_Task directions_
Which lines run from the start of the data below to the line containing "Definition mr (b"? Set them down exactly, with none added.

--- Available data ---

(** ** Accessors *)

Definition data_size (b : t) : Z := _size b.
Definition size (b : t) : Z := u32 (_size b + _header b).
Definition bytes (b : t) : Z := _bytes b.
Definition ptr (b : t) : Z := _ptr b.
Definition mr (b : t) : option ibv_mr := _mr b.

(** [data()] and [&operator\[\](idx)] of [Buffer<T>]. *)
Definition data (b : t) : Z := _ptr b + _header b.
Definition elem_addr (b : t) (idx : Z) : Z := data b + idx * _byte_size b.

Section Ops.
Context `{Env}.

(** [Buffer(uint32_t size, uint32_t byte_size, uint32_t header)] *)
Definition allocate {S} (size byte_size header : Z) : M S t :=
  let n := u32 (size * byte_size + header) in
  p ← ext (Cmmap n) (λ tr, env_mmap tr n);
  mret (mk size header n byte_size p None true).

Definition destroy {S} (b : t) : M S unit :=
  match _mr b with
  | Some m => ext (Cdereg_mr (mr_handle m)) (λ _, tt)
  | None => mret tt
  end ;;
  when (_own_memory b) (ext (Cmunmap (_ptr b) (_bytes b)) (λ _, tt)).

Definition register_memory (pd access : Z) : M t unit :=
  b ← read;
  m ← ext (Creg_mr pd (_ptr b) (_bytes b) access)
          (λ tr, env_reg_mr tr pd (_ptr b) (_bytes b) access);
  modify (λ b, mk (_size b) (_header b) (_bytes b) (_byte_size b) (_ptr b) m (_own_memory b)) ;;
  expect_nonnull m.

(** The accessors that need a registration: [assert(_mr)], then a
    dereference of the pointer. *)
Definition with_mr {S A} (b : t) (f : ibv_mr → A) : M S A :=
  assert_ (match _mr b with Some _ => true | None => false end) "_mr" ;;
  lift (from_opt "null memory region" (f <$> _mr b)).

Definition lkey {S} (b : t) : M S Z := with_mr b mr_lkey.
Definition rkey {S} (b : t) : M S Z := with_mr b mr_rkey.
Definition address {S} (b : t) : M S Z :=
  assert_ (match _mr b with Some _ => true | None => false end) "_mr" ;; mret (_ptr b).

(** ** Scatter-gather elements *)

Definition sge {S} (b : t) (size offset : Z) : M S (list ibv_sge) :=
  a ← address b; k ← lkey b; mret [mk_sge (u64 (a + offset)) size k].

Definition add {S} (sges : list ibv_sge) (b : t) : M S (list ibv_sge) :=
  a ← address b; k ← lkey b; mret (sges ++ [mk_sge a (bytes b) k]).

(** [add(const Buffer<T>&, int elements)]; [sizeof(T)] is the element size. *)
Definition add_elements {S} (sges : list ibv_sge) (b : t) (elements : Z) : M S (list ibv_sge) :=
  a ← address b; k ← lkey b; mret (sges ++ [mk_sge a (u32 (_byte_size b * elements)) k]).

Definition add_range {S} (sges : list ibv_sge) (b : t) (size offset : Z) : M S (list ibv_sge) :=
  a ← address b; k ← lkey b; mret (sges ++ [mk_sge (u64 (a + offset)) size k]).
End Ops.

(** Run an operation of a buffer and return the buffer. *)
Definition on_buffer {S} (b : t) (op : M t unit) : M S t := λ s t,
  match op b t with
  | Ok (_, b', t') => Ok (b', s, t')
  | Fault f => Fault f
  end.

(** The single element that covers a registered buffer. *)
Definition whole (b : t) : list ibv_sge :=
  match _mr b with
  | Some r => [mk_sge (_ptr b) (bytes b) (mr_lkey r)]
  | None => []
  end.

Record RemoteBuffer := mk_remote { rb_addr : Z; rb_rkey : Z; rb_size : Z }.

Definition remote_default : RemoteBuffer := mk_remote 0 0 0.

(** ** Which mappings are live

    The ledger of a trace: the regions returned by successful [mmap] calls, less
    those given to [munmap].  A zero-length [munmap] fails with EINVAL. *)

Section Ledger.
Context `{Env}.

Fixpoint live (tr : trace) : gmultiset (Z * Z) :=
  match tr with
  | [] => ∅
  | Cmmap n :: tr' =>
      if env_mmap tr' n =? MAP_FAILED then live tr' else {[+ (env_mmap tr' n, n) +]} ⊎ live tr'
  | Cmunmap p n :: tr' => if n =? 0 then live tr' else live tr' ∖ {[+ (p, n) +]}
  | _ :: tr' => live tr'
  end.

(** The region a buffer object is responsible for. *)
Definition region (b : t) : gmultiset (Z * Z) :=
  if _own_memory b && nonzero (_bytes b) && nonzero (_ptr b - MAP_FAILED)
  then {[+ (_ptr b, _bytes b) +]} else ∅.

Definition owned (pool : gmap nat t) : gmultiset (Z * Z) :=
  foldr (λ kb acc, region kb.2 ⊎ acc) ∅ (map_to_list pool).

(** What a program may do with buffers: create one, move-construct another
    from it, register it, move-assign one to a buffer that owns nothing (a
    default-constructed or moved-from one), destroy one. *)
Inductive step : gmap nat t * trace → gmap nat t * trace → Prop :=
  | step_alloc pool tr i sz bs hd b tr' :
      pool !! i = None →
      allocate sz bs hd tt tr = Ok (b, tt, tr') →
      step (pool, tr) (<[i := b]> pool, tr')
  | step_default pool tr i :
      pool !! i = None → step (pool, tr) (<[i := default]> pool, tr)
  | step_wrap pool tr i p sz bs :
      pool !! i = None → step (pool, tr) (<[i := of_memory p sz bs]> pool, tr)
  | step_move pool tr i j b :
      pool !! i = Some b → pool !! j = None →
      step (pool, tr)
        (<[j := (move_construct b).1]> (<[i := (move_construct b).2]> pool), tr)
  | step_assign pool tr i j a b :
      i ≠ j → pool !! i = Some a → pool !! j = Some b → region a = ∅ →
      step (pool, tr)
        (<[i := (move_assign a b).1]> (<[j := (move_assign a b).2]> pool), tr)
  | step_register pool tr i b b' pd access u tr' :
      pool !! i = Some b → register_memory pd access b tr = Ok (u, b', tr') →
      step (pool, tr) (<[i := b']> pool, tr')
  | step_destroy pool tr i b u tr' :
      pool !! i = Some b → destroy b tt tr = Ok (u, tt, tr') →
      step (pool, tr) (delete i pool, tr').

---

_Answer section_
(** ** Accessors *)

Definition data_size (b : t) : Z := _size b.
Definition size (b : t) : Z := u32 (_size b + _header b).
Definition bytes (b : t) : Z := _bytes b.
Definition ptr (b : t) : Z := _ptr b.
Definition mr (b : t) : option ibv_mr := _mr b.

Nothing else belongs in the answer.